Several parties in Bulgaria’s National Assembly have criticised on July 16 the nominations for deputy governors of the Bulgarian National Bank (BNB) put forward by newly-elected central bank governor Dimitar Radev

Radev formally submitted the nominations on July 15, his first day in office. As expected, the most contentious issue proved his nomination of Dimitar Kostov, currently deputy governor in charge of the banking department, to be handed the bank supervision portfolio.

Three minority partners in Bulgaria’s ruling coalition – the centre-right Reformist Bloc, the socialist splinter ABC and the nationalist Patriotic Front – have stated their opposition to current members of the BNB board being handed new terms. In addition to Kostov, this includes Kalin Hristov, the deputy governor in charge of the issue department, which oversees Bulgaria’s currency board agreement and the currency peg.

Atanas Merdjanov, spokesperson for the opposition Bulgarian Socialist Party, made the same argument on July 16 and ultra-nationalist party Ataka is expected vote against the nominations as a matter of principle.

GERB, the majority partner in the ruling coalition, which nominated Radev for the job, has backed the BNB governor, with Parliament’s budget committee chief praising Hristov’s track record as deputy governor and dismissing criticism of Kostov as focusing too much on just one part of his previous career.

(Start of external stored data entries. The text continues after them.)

(* ===== verification/Raster.v ===== *)
(** * Rasterization ([core/raster/src/lib.rs]): display list to pixels

    The glyph rasterizer of [blueice_font] is the parameter [rasterize_glyph]; pixel indices are
    computed at 32 bits, as in the code, and an overflow is a panic. *)

From S2P Require Import Prelude Float Dom CssTokenizer CssValue CssSelector CssParser CssCascade.
From S2P Require Import Layout Paint.

Definition ASSUMED_ASCENT_RATIO : f64 := f64_lit "0.8".
Definition BACKGROUND : list N := [255; 255; 255; 255]%N.

Record TextRun := MkTextRun {
  run_x : f64; run_y : f64; run_text : list N; run_color : Color; run_font_size_px : f64;
  run_bold : bool; run_italic : bool;
}.

Record Pixmap := MkPixmap { pm_width : N; pm_height : N; pixels : list N }.

(** [isize::MAX], the largest capacity of a [Vec<u8>]. *)
Definition ISIZE_MAX : N := 2 ^ 63 - 1.

Definition blank (width height : N) : res Pixmap :=
  if (width * height * 4 <=? ISIZE_MAX)%N then
    Ok (MkPixmap width height (concat (replicate (N.to_nat (width * height)) BACKGROUND)))
  else Panic.

(** [((y * width + x) * 4) as usize], at [u32]. *)
Definition checked_mul_N (max a b : N) : res N := if (a * b <=? max)%N then Ok (a * b)%N else Panic.
Definition pixel_index (width x y : N) : res nat :=
  row ← checked_mul_N U32_MAX y width;
  i ← checked_add_N U32_MAX row x;
  i4 ← checked_mul_N U32_MAX i 4;
  Ok (N.to_nat i4).

Definition get_pixel (p : Pixmap) (x y : N) : res (list N) :=
  idx ← pixel_index p.(pm_width) x y;
  mapM (λ i, unwrap (p.(pixels) !! (idx + i)%nat)) [0; 1; 2; 3].

Definition with_pixels (p : Pixmap) (px : list N) : Pixmap := MkPixmap p.(pm_width) p.(pm_height) px.

(** [copy_from_slice] on [pixels[idx..idx + 4]]. *)
Definition copy_pixel (idx : nat) (src px : list N) : res (list N) :=
  if decide (idx + 4 ≤ length px) then Ok (list_inserts idx src px) else Panic.

Definition blend (channel existing a : N) : N :=
  (((channel * a + existing * (255 - a)) / 255) mod 256)%N.

Definition blend_channel (idx : nat) (a : N) (px : list N) (ic : nat * N) : res (list N) :=
  existing ← unwrap (px !! (idx + ic.1)%nat);
  Ok (<[(idx + ic.1)%nat := blend ic.2 existing a]> px).

Definition set_pixel_blended (p : Pixmap) (x y : Z) (r g b a : N) : res Pixmap :=
  if (x <? 0)%Z || (y <? 0)%Z || (Z.of_N p.(pm_width) <=? x)%Z || (Z.of_N p.(pm_height) <=? y)%Z
     || (a =? 0)%N
  then Ok p
  else
    idx ← pixel_index p.(pm_width) (Z.to_N x) (Z.to_N y);
    if (a =? 255)%N then
      px ← copy_pixel idx [r; g; b; 255%N] p.(pixels);
      Ok (with_pixels p px)
    else
      px ← fold_res (blend_channel idx a) p.(pixels) [(0, r); (1, g); (2, b)];
      Ok (with_pixels p px).

(** The half-open range of a [for] loop. *)
Definition range (lo hi : Z) : list Z := seqZ lo (hi - lo).

Definition fill_rect (p : Pixmap) (x y w h : f64) (c : Color) : res Pixmap :=
  match c with
  | CurrentColor => Ok p
  | Rgba r g b a =>
      let x0 := round_as_i64 x in
      let y0 := round_as_i64 y in
      let x1 := round_as_i64 (f64_add x w) in
      let y1 := round_as_i64 (f64_add y h) in
      fold_res (λ p py, fold_res (λ p px, set_pixel_blended p px py r g b a) p (range x0 x1))
        p (range y0 y1)
  end.

(** [fontdue::Metrics], the fields that are used. *)
Record Metrics := MkMetrics {
  xmin : Z; ymin : Z; m_width : nat; m_height : nat; advance_width : spec_float;
}.

Section Fonts.
(** [font_for_char(ch, bold, italic).rasterize(ch, size)]. *)
Context (rasterize_glyph : N → bool → bool → spec_float → Metrics * list N).

Definition draw_dot (m : Metrics) (bitmap : list N) (bitmap_left bitmap_top : f64) (r g b a : N)
    (row : nat) (p : Pixmap) (col : nat) : res Pixmap :=
  coverage ← unwrap (bitmap !! (row * m.(m_width) + col)%nat);
  if (coverage =? 0)%N then Ok p
  else
    let px := round_as_i64 (f64_add bitmap_left (f64_of_Z (Z.of_nat col))) in
    let py := round_as_i64 (f64_add bitmap_top (f64_of_Z (Z.of_nat row))) in
    set_pixel_blended p px py r g b (((coverage * a) / 255) mod 256)%N.

Definition draw_char (run : TextRun) (r g b a : N) (baseline_y : f64) (st : Pixmap * f64) (c : N)
    : res (Pixmap * f64) :=
  let '(p, pen_x) := st in
  let '(m, bitmap) := rasterize_glyph c run.(run_bold) run.(run_italic) (f32_of_f64 run.(run_font_size_px)) in
  let bitmap_top :=
    f64_sub baseline_y (f64_add (f64_of_Z m.(ymin)) (f64_of_Z (Z.of_nat m.(m_height)))) in
  let bitmap_left := f64_add pen_x (f64_of_Z m.(xmin)) in
  p ← fold_res (λ p row, fold_res (draw_dot m bitmap bitmap_left bitmap_top r g b a row) p (seq 0 m.(m_width)))
        p (seq 0 m.(m_height));
  Ok (p, f64_add pen_x (f64_of_f32 m.(advance_width))).

Definition draw_text (p : Pixmap) (run : TextRun) : res Pixmap :=
  match run.(run_color) with
  | CurrentColor => Ok p
  | Rgba r g b a =>
      let baseline_y := f64_add run.(run_y) (f64_mul run.(run_font_size_px) ASSUMED_ASCENT_RATIO) in
      fst <$> fold_res (draw_char run r g b a baseline_y) (p, run.(run_x)) run.(run_text)
  end.

Definition draw_command (p : Pixmap) (cmd : PaintCommand) : res Pixmap :=
  match cmd with
  | PRect rc c | PBorderEdge rc c =>
      fill_rect p rc.(rect_x) rc.(rect_y) rc.(rect_width) rc.(rect_height) c
  | PText x y text c size bold italic => draw_text p (MkTextRun x y text c size bold italic)
  end.

Definition rasterize (frame : Frame) : res Pixmap :=
  p ← blank (Z.to_N (ceil_as_u32 frame.(frame_width))) (Z.to_N (ceil_as_u32 frame.(frame_height)));
  fold_res draw_command p frame.(commands).
End Fonts.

Kostov was finance minister in the socialist cabinet of Zhan Videnov, when a number of Bulgarian banks went bankrupt in 1996/97, and much of the criticism against his nomination has focused on that fact. (He was nominated for the job by the now-departed BNB governor Ivan Iskrov in January, but the proposal was never put to a vote in the National Assembly).

Despite the objections from its coalition partners, GERB could still push through the appointments if it is backed by the opposition Movement for Rights and Freedoms (MRF) and Bulgarian Democratic Centre parties, which are yet to take a public stance on the issue.